<<<<

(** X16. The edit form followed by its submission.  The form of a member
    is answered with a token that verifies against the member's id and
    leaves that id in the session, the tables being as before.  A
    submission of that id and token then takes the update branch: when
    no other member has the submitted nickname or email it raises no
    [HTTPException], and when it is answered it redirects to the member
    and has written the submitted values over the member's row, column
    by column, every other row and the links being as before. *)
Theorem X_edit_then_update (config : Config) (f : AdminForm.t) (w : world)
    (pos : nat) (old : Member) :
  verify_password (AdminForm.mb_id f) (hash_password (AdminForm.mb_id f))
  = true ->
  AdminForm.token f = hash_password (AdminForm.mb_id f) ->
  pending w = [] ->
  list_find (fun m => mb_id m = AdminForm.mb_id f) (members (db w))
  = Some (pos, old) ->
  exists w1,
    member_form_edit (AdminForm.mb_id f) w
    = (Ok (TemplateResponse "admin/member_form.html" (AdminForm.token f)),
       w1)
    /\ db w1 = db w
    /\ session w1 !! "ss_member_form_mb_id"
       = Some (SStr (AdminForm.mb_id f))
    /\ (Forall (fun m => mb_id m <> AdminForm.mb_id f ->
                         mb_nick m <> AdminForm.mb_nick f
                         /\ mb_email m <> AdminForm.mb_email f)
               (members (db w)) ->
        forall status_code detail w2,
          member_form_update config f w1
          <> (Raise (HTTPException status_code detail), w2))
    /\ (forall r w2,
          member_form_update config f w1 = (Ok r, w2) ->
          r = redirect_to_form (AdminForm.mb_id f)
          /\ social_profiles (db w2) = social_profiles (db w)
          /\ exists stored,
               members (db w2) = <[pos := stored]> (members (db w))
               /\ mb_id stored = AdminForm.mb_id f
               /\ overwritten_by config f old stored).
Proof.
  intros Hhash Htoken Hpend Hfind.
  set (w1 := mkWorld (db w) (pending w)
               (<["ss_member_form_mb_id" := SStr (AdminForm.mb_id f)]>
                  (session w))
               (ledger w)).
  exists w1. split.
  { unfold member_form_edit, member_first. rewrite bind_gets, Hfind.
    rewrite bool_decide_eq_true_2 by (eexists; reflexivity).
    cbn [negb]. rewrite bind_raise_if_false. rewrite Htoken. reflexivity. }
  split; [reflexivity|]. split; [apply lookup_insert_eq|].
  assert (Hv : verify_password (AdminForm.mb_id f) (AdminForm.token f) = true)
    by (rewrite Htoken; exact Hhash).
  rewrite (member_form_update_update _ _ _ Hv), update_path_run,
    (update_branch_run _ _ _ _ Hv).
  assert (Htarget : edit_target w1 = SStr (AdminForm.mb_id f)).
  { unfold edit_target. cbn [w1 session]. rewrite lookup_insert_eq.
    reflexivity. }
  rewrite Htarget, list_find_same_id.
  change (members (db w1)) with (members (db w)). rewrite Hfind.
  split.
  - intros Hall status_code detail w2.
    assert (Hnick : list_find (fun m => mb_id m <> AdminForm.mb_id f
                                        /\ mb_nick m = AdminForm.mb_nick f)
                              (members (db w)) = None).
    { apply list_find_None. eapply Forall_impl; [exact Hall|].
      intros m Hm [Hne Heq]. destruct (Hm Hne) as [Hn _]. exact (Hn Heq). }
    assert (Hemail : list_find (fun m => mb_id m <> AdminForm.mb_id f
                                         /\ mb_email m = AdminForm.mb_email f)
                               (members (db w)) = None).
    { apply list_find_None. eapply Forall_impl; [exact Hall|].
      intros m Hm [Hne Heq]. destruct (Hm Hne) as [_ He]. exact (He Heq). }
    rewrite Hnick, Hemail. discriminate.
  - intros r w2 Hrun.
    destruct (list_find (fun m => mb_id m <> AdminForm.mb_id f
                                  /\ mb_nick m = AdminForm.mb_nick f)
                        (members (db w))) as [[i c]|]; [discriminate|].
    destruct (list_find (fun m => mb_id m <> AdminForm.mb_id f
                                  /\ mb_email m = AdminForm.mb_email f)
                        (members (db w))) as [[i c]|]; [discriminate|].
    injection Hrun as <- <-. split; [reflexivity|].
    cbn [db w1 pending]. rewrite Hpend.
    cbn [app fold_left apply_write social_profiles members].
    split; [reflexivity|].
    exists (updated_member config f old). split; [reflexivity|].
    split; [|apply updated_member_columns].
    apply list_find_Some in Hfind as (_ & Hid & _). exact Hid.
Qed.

>>>>

_Try it_. Set down, unchanged, only those lines above that fall between the line with "is answered with" and the line with "<> AdminForm.mb_email f)", the two end lines included.

_The completed task_.
    is answered with a token that verifies against the member's id and
    leaves that id in the session, the tables being as before.  A
    submission of that id and token then takes the update branch: when
    no other member has the submitted nickname or email it raises no
    [HTTPException], and when it is answered it redirects to the member
    and has written the submitted values over the member's row, column
    by column, every other row and the links being as before. *)
Theorem X_edit_then_update (config : Config) (f : AdminForm.t) (w : world)
    (pos : nat) (old : Member) :
  verify_password (AdminForm.mb_id f) (hash_password (AdminForm.mb_id f))
  = true ->
  AdminForm.token f = hash_password (AdminForm.mb_id f) ->
  pending w = [] ->
  list_find (fun m => mb_id m = AdminForm.mb_id f) (members (db w))
  = Some (pos, old) ->
  exists w1,
    member_form_edit (AdminForm.mb_id f) w
    = (Ok (TemplateResponse "admin/member_form.html" (AdminForm.token f)),
       w1)
    /\ db w1 = db w
    /\ session w1 !! "ss_member_form_mb_id"
       = Some (SStr (AdminForm.mb_id f))
    /\ (Forall (fun m => mb_id m <> AdminForm.mb_id f ->
                         mb_nick m <> AdminForm.mb_nick f
                         /\ mb_email m <> AdminForm.mb_email f)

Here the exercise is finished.